周囲の者たちは、怖さや危険を無視せず、それでもどう近づけばよいかを覚えようとしている。
カイン自身も、全てを拒絶してはいない。
アトカは、そういう場所にいる。
「アトカ」
「はい」
「いい場所だな、ここ」
アトカは少し驚いた後、嬉しそうに頷いた。
「はい。僕の大切な場所です」
ルトは笑う。
「なら、安心した」
アトカは小さく目を伏せた。
ルトは弟の頭を撫でようとして、ここが特等枠ラウンジであることを思い出し、一度だけ手を止める。

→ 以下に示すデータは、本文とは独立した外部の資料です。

(** A resolve, its exchanges and what they were read as. *)
Lemma resolve_internal_ok c request receipt canonical s resp o s' :
  (forall i j, (i <= j)%nat -> w_now w i <= w_now w j) -> 0 <= response_byte_limit (c_profile c) -> receipt_at 0 receipt ->
  resolve_request_internal w c request receipt canonical s = (Ok (resp, o), s') ->
  exists new answer b v, net_trace s' = net_trace s ++ new /\
    course (c_profile c) (w_now w (net_step s)) (c_timeout c) (identified c (net_cells s) (json_request (snapshots_url c "/resolve") (resolve_body request)))
      0 receipt new (Ok (answer, o)) /\
    body_of answer b /\ parse_value b = Ok v /\ parse_request v request (canonical || is_canonical (c_profile c)) = Ok resp.
Proof.
  intros Hnow Hl Hr Hrun. unfold resolve_request_internal in Hrun.
  apply net_bind_ok in Hrun as (x & s1 & [_ ->]%of_res_ok & Hrun). apply net_bind_ok in Hrun as ([answer o'] & s2 & Hsend & Hrun).
  apply net_bind_ok in Hrun as (v & s3 & Hjson & Hrun). apply net_bind_ok in Hrun as (r & s4 & [Hparse ->]%of_res_ok & Hrun).
  unfold ret in Hrun. injection Hrun as -> -> ->. simpl in *.
  apply (quietly_ok _ _ _ _ _ _ (quietly_response _ _ _ Hl)) in Hjson as [(b & Hb & Hv) (Et & _)].
  destruct (send_follows c (json_request (snapshots_url c "/resolve") (resolve_body request)) receipt s Hnow Hl Hr) as (new & E1 & _ & _ & E4).
  rewrite Hsend in E1, E4. simpl in E1, E4. exists new, answer, b, v. rewrite Et, E1. split_and!; try done.
  unfold parse_json in Hv. inv_ok. by simplify_eq.
Qed.

(** C27: an observed resolve is what it says it is. When it succeeds, its
    receipt lists the ids of exactly the attempts that were sent, in order, all
    made of the caller's id and of at most 128 bytes, names the last one and
    counts the others as retries; the response that was accepted is the answer
    to that last attempt and repeats its id alone; and the resolution, read
    from the bytes of that response without a repeated key, answers the request
    when the canonical contract is selected or required: its scope, its view,
    a descriptor with a recomputed identity, canonical counters, a lease that
    expires after the resolution, and at most a grant bound to the snapshot. *)
Theorem observed_resolve_exact c request id canonical s resp receipt s' :
  (forall i j, (i <= j)%nat -> w_now w i <= w_now w j) -> 0 <= response_byte_limit (c_profile c) ->
  observed w c request id canonical s = (Ok (resp, receipt), s') ->
  exists new before q answer b v, net_trace s' = net_trace s ++ new /\
    exchanges new = before ++ [(q, Ok answer)] /\ zlen (exchanges new) <= 4 /\
    logical_request_id receipt = id /\ attempt_ids receipt = ids_sent new /\
    attempt_ids receipt = attempt_name id <$> seqZ 1 (zlen (exchanges new)) /\
    Forall (fun a => str_len a <= 128) (attempt_ids receipt) /\
    list.last (attempt_ids receipt) = Some (final_attempt_id receipt) /\
    rt_retry_count receipt = zlen (exchanges new) - 1 /\
    get_all "x-request-id" (hp_headers answer) = [final_attempt_id receipt] /\
    body_of answer b /\ parse_value b = Ok v /\
    parse_request v request (canonical || is_canonical (c_profile c)) = Ok resp /\
    (selects_canonical v = true \/ canonical = true -> answers_request v request resp).
Proof.
  intros Hnow Hl Hrun. unfold observed in Hrun. apply net_bind_ok in Hrun as (rc & s1 & [Hnew ->]%of_res_ok & Hrun).
  apply net_bind_ok in Hrun as ([resp' o] & s2 & Hres & Hrun). apply net_bind_ok in Hrun as (rc1 & s3 & Hfill & Hrun).
  apply net_bind_ok in Hrun as (rc2 & s4 & [Hfin ->]%of_res_ok & Hrun). unfold ret in Hrun. injection Hrun as -> -> ->.
  unfold or_panic, of_run in Hfill. destruct o as [rc'|]; [|done]. simpl in Hfill. injection Hfill as -> ->. simpl in Hres.
  unfold receipt_new in Hnew. apply rbind_ok in Hnew as ([] & Hid & [= <-]). unfold validate_logical_id in Hid.
  apply reject_ok in Hid as [Hid _]. apply orb_false_iff in Hid as [Hid _]. apply orb_false_iff in Hid as [_ Hid%Z.ltb_ge].
  eapply resolve_internal_ok in Hres as (new & answer & b & v & Et & Hc & Hb & Hv & Hp); [|done|done|reflexivity].
  destruct (course_bounds _ _ _ _ _ _ _ _ Hc ltac:(done)) as (Hlen & _). unfold MAX_ATTEMPTS, ATTEMPT_LIMIT in Hlen.
  destruct (course_receipt _ _ _ _ _ _ _ _ _ Hc ltac:(lia)) as (rc' & before & q & [= <-] & Ex & Elog & Eids & Eseq & Hsucc & Hecho).
  simpl in *. unfold receipt_finish in Hfin. inv_ok. subst receipt. simpl.
  assert (Hk : 1 <= zlen (exchanges new)) by (rewrite Ex, zlen_app; unfold zlen; simpl; lia).
  assert (Hall : attempt_ids rc1 = attempt_name id <$> seqZ 1 (zlen (exchanges new))) by (by rewrite Eids, Eseq).
  exists new, before, q, answer, b, v. split_and!; try done.
  - rewrite Hall. apply Forall_fmap, Forall_seqZ. intros k Hkr. simpl. rewrite attempt_name_len; lia.
  - f_equal. rewrite Hall. unfold zlen at 1. rewrite length_fmap, length_seqZ. lia.
  - match goal with Hx : list.last _ = Some _ |- _ => rewrite Hall, last_name in Hx by done; injection Hx as <- end. by rewrite Hecho.
  - intros Hsel. eapply resolve_bound; [exact Hp|]. destruct Hsel as [Hsel | ->]; [by left|by right].
Qed.
End Observed.

(** ** Lookups *)

Lemma for_each_all {E X : Type} (f : X -> result E unit) l : for_each (fun _ x => f x) tt l = Ok tt -> Forall (fun x => f x = Ok tt) l.
Proof.
  induction l as [|x l IH]; [constructor|]. cbn [for_each]. intros ([] & Hx & Hl)%rbind_ok. constructor; auto.
Qed.

(** What a result says of its path; [identity_of] answers only for a node that
    has the fields of its kind and none of another. *)
Definition typed_result (p : profile) (r : LookupResult) : Prop :=
  match lr_node r with
  | None => lr_status r ∈ ["absent"; "not_directory"; "symlink_traversal"]
  | Some node =>
      lr_status r = "found" /\
      (exists i, Lookup.identity_of node = Some i /\ Lookup.identity_wf i) /\
      (lr_path r = "/" -> Lookup.n_name node = None /\ Lookup.n_fs_kind node = "directory") /\
      (lr_path r <> "/" -> exists n, Lookup.n_name node = Some n /\ Dir.name_valid n = true /\
                                     Lookup.last_component (lr_path r) = Some n) /\
      (forall t n, Lookup.n_size node = Some t -> parse_count t "lookup size" = Ok n ->
         n <= limit_or p MAX_FILE_SIZE max_file_bytes)
  end.

Lemma check_result_ok p r path : check_result p r path = Ok tt -> lr_path r = path /\ typed_result p r.
Proof.
  unfold check_result. intros [Hg Hc]%reject_ok. apply orb_false_iff in Hg as [Hp%negb_false_iff%String.eqb_eq Hst]. subst path. split; [done|].
  unfold typed_result. destruct (lr_node r) as [node|].
  - apply rbind_ok in Hc as ([] & Hv & Hc). destruct (String.eqb_spec (lr_status r) "found") as [Hf|]; [|by destruct (one_of _ _)].
    destruct (Lookup.lookup_node_typed _ _ Hv) as (H1 & H2 & H3). split_and!; try done.
    intros t n Et En. rewrite Et, En in Hc. simpl in Hc. unfold validate_file_size in Hc. apply reject_ok in Hc as [Hc%Z.ltb_ge _]. done.
  - destruct (String.eqb_spec (lr_status r) "found"); [done|]. destruct (one_of _ _) eqn:Eo; [|done]. by apply one_of_true.
Qed.

(** C40: a lookup answers the paths that were asked, in their order, in the
    snapshot that was asked: there are at most 128 of them, every result
    carries its own path and either one of the three absences and no node, or a
    node with exactly the fields of one of the four filesystem kinds within the
    profile (a symlink target of 1..4095 bytes, a nonzero directory root, a
    file no larger than the serving limit), whose name is the last component of
    the path; the root is an unnamed directory. *)
Theorem lookup_bound c sid paths s answer s' :
  lookup w c sid paths s = (Ok answer, s') ->
  zlen paths <= 128 /\ lk_snapshot_id answer = sid /\ lr_path <$> lk_results answer = paths /\
  Forall (typed_result (c_profile c)) (lk_results answer).
Proof.
  unfold lookup. intros Hr. apply net_bind_ok in Hr as (x1 & s1 & _ & Hr). apply net_bind_ok in Hr as (x2 & s2 & _ & Hr).
  destruct (_ && _); [done|]. destruct (Z.ltb_spec 128 (zlen paths)) as [|Hn]; [done|].
  apply net_bind_ok in Hr as (r & s3 & _ & Hr). apply net_bind_ok in Hr as (a & s4 & _ & Hr).
  apply net_bind_ok in Hr as ([] & s5 & [Hc _]%of_res_ok & Hr). unfold ret in Hr. injection Hr as -> _.
  unfold check_lookup in Hc. apply reject_ok in Hc as [Hg Hc]. apply orb_false_iff in Hg as [Hs%negb_false_iff%String.eqb_eq Hlen%negb_false_iff%Z.eqb_eq].
  split_and!; [done|done|..]; apply for_each_all in Hc; revert paths Hn Hlen Hc; generalize (lk_results answer) as rs;
    induction rs as [|r' rs IH]; intros [|path paths] Hn Hlen Hc; unfold zlen in *; simpl in *; try done; try lia;
    apply Forall_cons_iff in Hc as [[Hp Ht]%check_result_ok Hc].
  - f_equal; [done|]. apply IH; [lia|lia|done].
  - constructor; [done|]. eapply (IH paths); [lia|lia|done].
Qed.

(** ** Whole files *)

Lemma count_quiet n : quietly (count_received_bytes n) False (fun _ => True).
Proof. intros s. split; [|done]. by unfold silent. Qed.

(** A file that is returned has the digest that was asked for and fits the
    local buffer, and it is the body of the response. *)
Lemma blob_verified_sound `{Sha256} c sid path digest s b s' :
  0 <= buffered_bytes (c_profile c) ->
  blob_verified w c sid path digest s = (Ok b, s') ->
  digest_string (sha256 b) = digest /\ zlen b <= MAX_BUFFERED_FILE_BYTES /\ exists r, body_of r b.
Proof.
  intros Hl Hr. unfold blob_verified in Hr. apply net_bind_ok in Hr as (r & s1 & _ & Hr). apply net_bind_ok in Hr as (r' & s2 & _ & Hr).
  destruct (match hp_content_length r' with Some n => _ | None => _ end); [done|].
  apply net_bind_ok in Hr as ([b' cap] & s3 & Hf & Hr). cbn [fst snd] in Hr. destruct (String.eqb_spec (digest_string (sha256 b')) digest) as [<-|]; [|done].
  unfold ret in Hr. injection Hr as -> _. split; [done|].
  assert (Hst : buffered (buffered_bytes (c_profile c)) ([], 0)) by (unfold buffered, zlen; simpl; lia).
  apply (quietly_ok _ _ _ _ _ _ (quietly_chunks (fun chunk => count_received_bytes (zlen chunk)) _ _ _ _ (fun _ => count_quiet _) Hst)) in Hf
    as [(l & El & Eb & Hz) _]. simpl in Eb, Hz. split; [|exists r', l; by rewrite Eb].
  unfold buffered_bytes, limit_or in Hz. destruct (c_profile c); lia.
Qed.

だが、アトカが不思議そうに見上げてきたため、結局いつものように白い髪を軽くくしゃりと撫でた。
「また来てもいいか」
「事前に知らせてくれれば、担当の先生と皆へ確認します」
アトカが答えると、カインが窓際から低く言った。
「頻繁には来るな。騒がしい」
ルトは笑う。
「じゃあ、たまに来ます」
カインは返事をしなかった。
けれど、拒絶もしなかった。
棚の上で、白い風車が静かに止まっている。
その隣では、薄緑の石片が灰色の小箱へ収まっていた。
ルトには、そこへ並んだものが風車と石だけではないように思えた。
自分の知らない場所で、アトカを守った者。
その事実を知り、礼を伝えに来た自分。
アトカが大切にしている家族と仲間の場所が、今日、ほんの少しだけつながった。
弟が蒼風高原から持ち帰ったものの中には、きっとそれも含まれているのだろう。